See! There! Whatever ones beliefs are about the classic Hindi/Urdu music, the moment you try degrading someone else’s choice of music with a pretext that what you listen to is ‘cool’, you deserve to get shot! The meaning that the words possessed once upon a time, when compared with the contemporary music, makes me feel that there has been an evolution in the language itself, let alone music. It’s not easy to digest the fact that the same language, which could produce such sensible emotional words that took the listeners’ breath away, is now put into use to shout and scream without even comprehending what the words mean. Very often, these new-fangled songs are made so emotional that one could label them as ‘wannabe emo-music’. (Examples here and here) My disgust had broken barriers when a roommate of mine played this nauseating cacophony on loop! And one cannot write about the ‘contemporaries’ unless an honourable mention is provided to ‘Tenu Mein Love Karda, Bematlab Karda, BahoN Mein Aa Soniye, Bas Aaj Raat Ke Liye’. Now, wait a minute.
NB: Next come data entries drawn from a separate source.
Lemma read_back request others tags :
  (∀ n d, PublicKeys request !! n = Some d → readable n d) → prefix_free request →
  Forall (λ t : string * string, HasPrefix t.1 "tarmak.io/" = false) others →
  tags ≡ₚ others ++ map_to_list (createTags request) →
  ∃ r, collect_keys tags = Ret r ∧
    hostKeysTagKeys r = map (λ n, tagName n 0) (key_names request) ∧
    hostKeysBase64 r = map (λ n, string_of (removelast (key_text request n))) (key_names request).
Proof.
  intros Hread Hpf Hoth Htags. unfold collect_keys.
  rewrite read_tags_filter, (sorted_key_tags request others) by (done || intros n d Hd; by apply Hread).
  destruct (read_keys (sorted_entries request) [] [] "") as [next ->]; [|done|].
  { rewrite sorted_entries_perm. apply Forall_forall. intros [n d] Hin%elem_of_map_to_list. by apply Hread. }
  eexists. split; [done|]. unfold sorted_entries. simpl. by rewrite !map_map.
Qed.

(** The keys an instance publishes are the keys the tool reads back: for
    keys of a [readable] length, with names none of which is the beginning of
    another, the tags made by the tagging function, in any order and mixed
    with any other tags of the instance, are put together to exactly the
    texts published (without the final newline), one per key in the order of
    their names. *)
Theorem host_keys_roundtrip request others tags :
  (∀ n d, PublicKeys request !! n = Some d → readable n d) → prefix_free request →
  Forall (λ t : string * string, HasPrefix t.1 "tarmak.io/" = false) others →
  tags ≡ₚ others ++ map_to_list (createTags request) →
  ∃ r, collect_keys tags = Ret r ∧
    hostKeysTagKeys r = map (λ n, tagName n 0) (key_names request) ∧
    hostKeysBase64 r = map (λ n, string_of (removelast (key_text request n))) (key_names request).
Proof. apply read_back. Qed.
You claim to love that person, emphasizing modestly that it’s meaningless, and you want her in your arms for just one night? We’ve had a generation singing ‘Sau Saal Pahle, Mujhe Tum Se Pyaar Tha… Aaj Bhi Hai, Aur Kal Bhi Rahega!’ and well, BEHOLD! We’ve progressed so much now that the ‘love’ lasts only till we get an orgasm!
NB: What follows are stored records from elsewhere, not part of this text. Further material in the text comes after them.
(** The end of the callback: append an unknown key when missing keys are
    ignored.  [addr] is the address dialled, [remote] the peer address of the
    connection. *)
Definition accept_unknown (addr remote : string) (key : PublicKey) (c : checked + error) s : SSH * option error :=
  match c with
  | inl UnknownKey =>
      if ignore then
        match io s with
        | (s, Some ferr) =>
            (s, Some (Errorf ("failed to open file: " +:+ error_string ferr +:+ ", knownhosts: key is unknown")))
        | (s, None) =>
            match write_line {| kl_host := remote; kl_key := key |} s with
            | (s, Some ferr) =>
                (s, Some (Errorf ("failed to append file: " +:+ error_string ferr
                                  +:+ ", knownhosts: key is unknown")))
            | (s, None) => let '(s, c) := validate addr key s in (s, check_error c)
            end
        end
      else (s, check_error c)
  | _ => (s, check_error c)
  end.

Definition hostKeyCallback (fuel : nat) (hosts : list Host + error) (addr remote : string)
    (key : PublicKey) s : GoM (option (SSH * option error)) :=
  let '(s, c) := validate addr key s in
  match c with
  | inl Known => mret (Some (s, None))
  | inl MismatchKey =>
      r ← WriteConfig fuel hosts s;
      mret match r with
           | None => None
           | Some (s, Some err) => Some (s, Some err)
           | Some (s, None) =>
               let '(s, c) := validate addr key s in
               match c with
               | inl Known => Some (s, None)
               | _ => Some (accept_unknown addr remote key c s)
               end
           end
  | _ => mret (Some (accept_unknown addr remote key c s))
  end.
End ssh.

(** ** Lemmas: the look-up *)
Definition lines_for (addr : string) (lines : list KnownLine) : list KnownLine :=
  filter (λ l, kl_host l = addr) lines.

Lemma check_unknown lines addr key : check lines addr key = UnknownKey ↔ lines_for addr lines = [].
Proof. unfold check, lines_for. destruct (filter _ lines); [done|]. repeat case_match; done. Qed.

Lemma check_lines_for lines1 lines2 addr key :
  lines_for addr lines1 = lines_for addr lines2 → check lines1 addr key = check lines2 addr key.
Proof. unfold check, lines_for. by intros ->. Qed.

Definition mk_line (h : Host) (key : PublicKey) : KnownLine :=
  {| kl_host := addr_of (h_hostname h); kl_key := key |}.

(** Keys of different types that were just written are known. *)
Lemma check_written lines h keys key :
  NoDup (map pk_Type keys) → key ∈ keys →
  lines_for (addr_of (h_hostname h)) lines = map (mk_line h) keys →
  check lines (addr_of (h_hostname h)) key = Known.
Proof.
  intros Hnd Hin Hl. unfold check. unfold lines_for in Hl. rewrite Hl.
  destruct (map (mk_line h) keys) as [|l0 ls] eqn:Hm; [by apply map_eq_nil in Hm as ->; apply elem_of_nil in Hin|].
  rewrite <- Hm. destruct (list_find _ _) as [[i l]|] eqn:Hf.
  - apply list_find_Some in Hf as (Hi & Ht & _).
    rewrite list_lookup_fmap in Hi. apply fmap_Some in Hi as (key' & Hi & ->). simpl in *.
    apply list_elem_of_lookup in Hin as [j Hj].
    assert (i = j) as ->.
    { eapply (NoDup_lookup _ _ _ _ Hnd); rewrite list_lookup_fmap; [rewrite Hi|rewrite Hj]; simpl; by rewrite ?Ht. }
    rewrite Hi in Hj. injection Hj as ->. by rewrite decide_True.
  - apply list_find_None in Hf. rewrite Forall_forall in Hf.
    by destruct (Hf (mk_line h key)); [apply list_elem_of_fmap_2|].
Qed.

Lemma lines_for_app addr l1 l2 : lines_for addr (l1 ++ l2) = lines_for addr l1 ++ lines_for addr l2.
Proof. apply filter_app. Qed.

Lemma lines_for_mk_line addr h keys :
  lines_for addr (map (mk_line h) keys) =
  if decide (addr_of (h_hostname h) = addr) then map (mk_line h) keys else [].
Proof.
  unfold lines_for. case_decide as Ha.
  - apply filter_all. apply Forall_forall. intros l (k & -> & _)%list_elem_of_fmap. done.
  - apply filter_nil_iff, Forall_forall. intros l (k & -> & _)%list_elem_of_fmap. done.
Qed.

(** ** Lemmas: rounds *)
Section rounds.
Context (io_error : nat → option error).
Context (parse : string → PublicKey + error).
Context (ignore : bool).
Context (clusterName : string) (hostConfig : string → Host → string).
Implicit Types (s : SSH) (h : Host).

Lemma write_lines_ok ls s s' :
  write_lines io_error ls s = (s', None) → s_known s' = s_known s ++ ls ∧ s_hosts s' = s_hosts s.
Proof.
  revert s. induction ls as [|l ls IH]; intros s; simpl; [intros [= <-]; by rewrite app_nil_r|].
  unfold write_line, io. destruct (io_error (s_ops s)); [done|].
  intros [-> ->]%IH. simpl. by rewrite <- app_assoc.
Qed.

Lemma remove_host_ok hostname s s' :
  remove_host io_error hostname s = (s', None) →
  s_known s' = filter (λ l, Prelude.Contains (line_text l) hostname = false) (s_known s) ∧ s_hosts s' = s_hosts s.
Proof.
  unfold remove_host, io. destruct (io_error (s_ops s)); [done|]. simpl.
  destruct (io_error _); [done|]. by intros [-> ->]%write_lines_ok.
Qed.

(** With lines for the address the file is only read. *)
Lemma check_keys_seen db h keys s err r :
  lines_for (addr_of (h_hostname h)) db ≠ [] → check_keys io_error db h keys s err = r →
  (r = inl (s, err) ∧ ∀ k, k ∈ keys → check db (addr_of (h_hostname h)) k = Known) ∨
  r = inr (remove_host io_error (h_hostname h) s).
Proof.
  intros Hne <-. induction keys as [|k keys IH]; simpl.
  - left. split; [done|]. intros k Hk. by apply elem_of_nil in Hk.
  - destruct (check db _ k) eqn:Hc; [|by apply check_unknown in Hc|by right].
    destruct IH as [[-> Hall]| ->]; [left|by right]. split; [done|]. by intros k' [->|?]%elem_of_cons; auto.
Qed.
I don’t mean to pick on whatever shit that’s being sung and heard. What is insulting is the way the lovers of the contemporaries, sitting on their scholarly horse, discard what the last generation wrote, sung and lived with. No one, especially not them! No one decides as to what is ‘cool’ and what is not. I’ve never claimed, and will never do, that the classics are better than what is being produced now. What antagonizes me is that the same music that your mother listened to when you were in her spa-like womb is now being ridiculed and mocked at. These were the same words that many of your antecedents dedicated to each other.
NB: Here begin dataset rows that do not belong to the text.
Lemma number_hosts_spec all rss i hosts m pre :
  byRole_ok rss m pre → (∀ j h, hosts !! j = Some h → rss !! (i + j) = Some (h_roles h)) →
  let '(m', al) := number_hosts i hosts m in
  byRole_ok rss m' (pre ++ concat (h_roles <$> hosts)) ∧
  al = all_aliases [] all pre (h_roles <$> hosts).
Proof.
  revert i m pre; induction hosts as [|h hosts IH]; intros i m pre Hm Hr; cbn; [by rewrite app_nil_r|].
  pose proof (number_roles_spec all rss i (h_roles h) m pre Hm) as H1.
  destruct (number_roles i (h_roles h) m) as [m1 al].
  destruct H1 as [Hm1 ->].
  { intros r Hin; exists (h_roles h); split; [|done]. rewrite <-(Nat.add_0_r i); by apply Hr. }
  specialize (IH (Datatypes.S i) m1 (pre ++ h_roles h) Hm1).
  destruct (number_hosts (Datatypes.S i) hosts m1) as [m2 al2]. destruct IH as [Hm2 ->].
  { intros j h' Hj; replace (Datatypes.S i + j) with (i + Datatypes.S j) by lia; by apply Hr. }
  by rewrite <-app_assoc in Hm2.
Qed.

(** ** Removing the number of single hosts *)

Section Rename.
Variable all : list string.
Hypothesis clash : no_clash all.

Lemma rename_alias S q pre r :
  r ∈ all → q ∈ all → count q all = 1 → (r = q → count q pre = 0) →
  rename q (alias_of S all pre r) = alias_of (q :: S) all pre r.
Proof.
  intros Hr Hq H1 Hpre; unfold rename, alias_of.
  destruct (decide (r = q)) as [-> | Hne].
  - rewrite (decide_True (P := q ∈ q :: S ∧ _)) by (split; [left|done]). rewrite Hpre by done.
    case_decide; case_decide as E; try done.
  - assert (Hiff : r ∈ q :: S ↔ r ∈ S) by (rewrite elem_of_cons; tauto).
    destruct (decide (r ∈ S ∧ count r all = 1)) as [Hd | Hd].
    + rewrite (decide_True (P := r ∈ q :: S ∧ _)) by tauto.
      rewrite decide_False; [done|]. by apply clash.
    + rewrite (decide_False (P := r ∈ q :: S ∧ _)) by tauto.
      rewrite decide_False; [done|]. by intros [? _]%numbered_inj.
Qed.

Lemma rename_host S q pre rs :
  q ∈ all → count q all = 1 → count q (pre ++ rs) ≤ 1 → (∀ r, r ∈ rs → r ∈ all) →
  map (rename q) (host_aliases S all pre rs) = host_aliases (q :: S) all pre rs.
Proof.
  intros Hq H1; revert pre; induction rs as [|r rs IH]; intros pre Hle Hin; cbn; [done|].
  change (r :: rs) with ([r] ++ rs) in Hle; rewrite !count_app in Hle. f_equal.
  - apply rename_alias; [apply Hin; left|done..|]. intros ->; rewrite count_one in Hle; lia.
  - apply IH; [rewrite !count_app; lia|]. intros; apply Hin; by right.
Qed.

(** A role the host does not have leaves its aliases alone. *)
Lemma rename_other S q pre rs :
  q ∉ rs → host_aliases (q :: S) all pre rs = host_aliases S all pre rs.
Proof.
  revert pre; induction rs as [|r rs IH]; intros pre Hq; cbn; [done|].
  apply not_elem_of_cons in Hq as [Hne Hq]; rewrite IH by done; f_equal.
  unfold alias_of; destruct (decide (r ∈ S ∧ count r all = 1)) as [Hd | Hd].
  - rewrite decide_True; [done|]. rewrite elem_of_cons; tauto.
  - rewrite decide_False; [done|]. rewrite elem_of_cons; intuition congruence.
Qed.

(** A role of several hosts is not renamed. *)
Lemma rename_shared S q pre rs :
  count q all ≠ 1 → host_aliases (q :: S) all pre rs = host_aliases S all pre rs.
Proof.
  intros Hc; revert pre; induction rs as [|r rs IH]; intros pre; cbn; [done|]. rewrite IH; f_equal.
  unfold alias_of; destruct (decide (r ∈ S ∧ count r all = 1)) as [Hd | Hd].
  - rewrite decide_True; [done|]. rewrite elem_of_cons; tauto.
  - rewrite decide_False; [done|]. rewrite elem_of_cons; intuition congruence.
Qed.

Lemma all_aliases_lookup S pre rss j :
  all_aliases S all pre rss !! j =
  (λ rs, host_aliases S all (pre ++ concat (take j rss)) rs) <$> rss !! j.
Proof.
  revert pre j; induction rss as [|rs rss IH]; intros pre [|j]; cbn; try done.
  - by rewrite app_nil_r.
  - by rewrite IH, <-app_assoc.
Qed.

Lemma count_concat_two q rss i j rsi rsj :
  i ≠ j → rss !! i = Some rsi → rss !! j = Some rsj →
  count q rsi + count q rsj ≤ count q (concat rss).
Proof.
  revert i j; induction rss as [|rs rss IH]; intros [|i] [|j] Hne Hi Hj; try done;
    cbn [lookup list_lookup] in Hi, Hj; cbn [concat]; rewrite count_app; simplify_eq.
  - apply list_elem_of_lookup_2, list_elem_of_split in Hj as (a & b & ->).
    rewrite concat_app; cbn; rewrite !count_app; lia.
  - apply list_elem_of_lookup_2, list_elem_of_split in Hi as (a & b & ->).
    rewrite concat_app; cbn; rewrite !count_app; lia.
  - assert (i ≠ j) by congruence. specialize (IH i j); intuition lia.
Qed.

Lemma concat_take_count q rss j rs :
  rss !! j = Some rs → count q (concat (take j rss) ++ rs) ≤ count q (concat rss).
Proof.
  intros Hj; rewrite <-(take_drop_middle rss j rs Hj) at 2. rewrite concat_app; cbn.
  rewrite !count_app; lia.
Qed.

Lemma rename_single_spec rss m S q l :
  all = concat rss → byRole_ok rss m all → m !! q = Some l →
  rename_single (all_aliases S all [] rss) (q, l) = all_aliases (q :: S) all [] rss.
Proof.
  intros Hall [Hm Ho] Hq. pose proof (Hm q) as Hlen; rewrite Hq in Hlen; cbn in Hlen.
  assert (Hsame : count q all ≠ 1 → all_aliases S all [] rss = all_aliases (q :: S) all [] rss).
  { intros Hc; apply list_eq; intros j; rewrite !all_aliases_lookup.
    destruct (rss !! j); cbn; [|done]. by rewrite rename_shared. }
  unfold rename_single; cbn [snd]. destruct l as [|i [|? ?]]; [apply Hsame; cbn in Hlen; lia| |apply Hsame; cbn in Hlen; lia].
  assert (Hin : q ∈ all) by (apply count_in; cbn in Hlen; lia).
  destruct (Ho q [i] i Hq) as (rsi & Hi & Hqi); [left|].
  apply list_eq; intros j; rewrite all_aliases_lookup. destruct (decide (i = j)) as [<- | Hne].
  - rewrite list_lookup_alter_eq, all_aliases_lookup, Hi; cbn; f_equal.
    apply rename_host; [done|done| |].
    + cbn in Hlen; rewrite Hlen, Hall. by apply concat_take_count.
    + intros r Hr; rewrite Hall. apply list_elem_of_In, in_concat.
      exists rsi; split; apply list_elem_of_In; [by eapply list_elem_of_lookup_2|done].
  - rewrite list_lookup_alter_ne, all_aliases_lookup by done. destruct (rss !! j) as [rsj|] eqn:Hj; cbn; [|done].
    f_equal; symmetry; apply rename_other. intros Hqj.
    pose proof (count_concat_two q rss i j rsi rsj Hne Hi Hj) as Hc; rewrite <-Hall in Hc.
    apply count_in in Hqi, Hqj. cbn in Hlen; lia.
Qed.

Lemma rename_all rss m es S :
  all = concat rss → byRole_ok rss m all → (∀ q l, (q, l) ∈ es → m !! q = Some l) →
  foldl rename_single (all_aliases S all [] rss) es = all_aliases (reverse es.*1 ++ S) all [] rss.
Proof.
  intros Hall Hm; revert S; induction es as [|[q l] es IH]; intros S Hes; [done|].
  cbn [foldl]. rewrite (rename_single_spec rss m) by (try done; apply Hes; left).
  rewrite IH by (intros; apply Hes; by right). rewrite fmap_cons, reverse_cons; by rewrite <-app_assoc.
Qed.

(** Only which roles are renamed matters, not their order. *)
Lemma all_aliases_ext rss S1 S2 :
  all = concat rss → (∀ r, r ∈ all → r ∈ S1 ↔ r ∈ S2) → all_aliases S1 all [] rss = all_aliases S2 all [] rss.
Proof.
  intros Hall Hext; apply list_eq; intros j; rewrite !all_aliases_lookup.
  destruct (rss !! j) as [rs|] eqn:Hj; cbn; [|done]. f_equal.
  assert (Hin : ∀ r, r ∈ rs → r ∈ all).
  { intros r Hr; rewrite Hall. apply list_elem_of_In, in_concat.
    exists rs; split; apply list_elem_of_In; [by eapply list_elem_of_lookup_2|done]. }
  generalize (concat (take j rss)) as pre; clear Hj; induction rs as [|r rs IH]; intros pre; cbn; [done|].
  rewrite IH by (intros; apply Hin; by right). f_equal.
  assert (Hr : r ∈ all) by (apply Hin; left). specialize (Hext r Hr).
  unfold alias_of; case_decide as H1; case_decide as H2; tauto.
Qed.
Maybe Manna Dey is right when he says (here) that the present condition of the Indian music is so because of the void that has been created with the passing away of glorious personalities like Mohd. Rafi, Naushad, R D Burman, Sahir Ludhianvi, Shakeel Badayuni etc. The mellifluent ‘Haaye!’ that Mohd Rafi could pull out (here) is an impossibility for anyone living on this planet now. The point is that it ain’t because the people have changed their tastes that we see this humiliation happening to their legacy. Rather, it’s because of the absence of those people who gave life to music that their work has become a past. I’ve exhaustively gone through the works that have been released lately and tried too hard to find the traces of the kind of emotions that the classics tincture (say here). Failure is what I’ve faced throughout. I’ve told this before and I say this again. Keep your lame-ass music with yourselves and stop judging something you cannot even manage to understand. Yes, I did poke fun at your music in this post and for a good reason. I shall not waste my time to do it ever again as long as you shut your trap.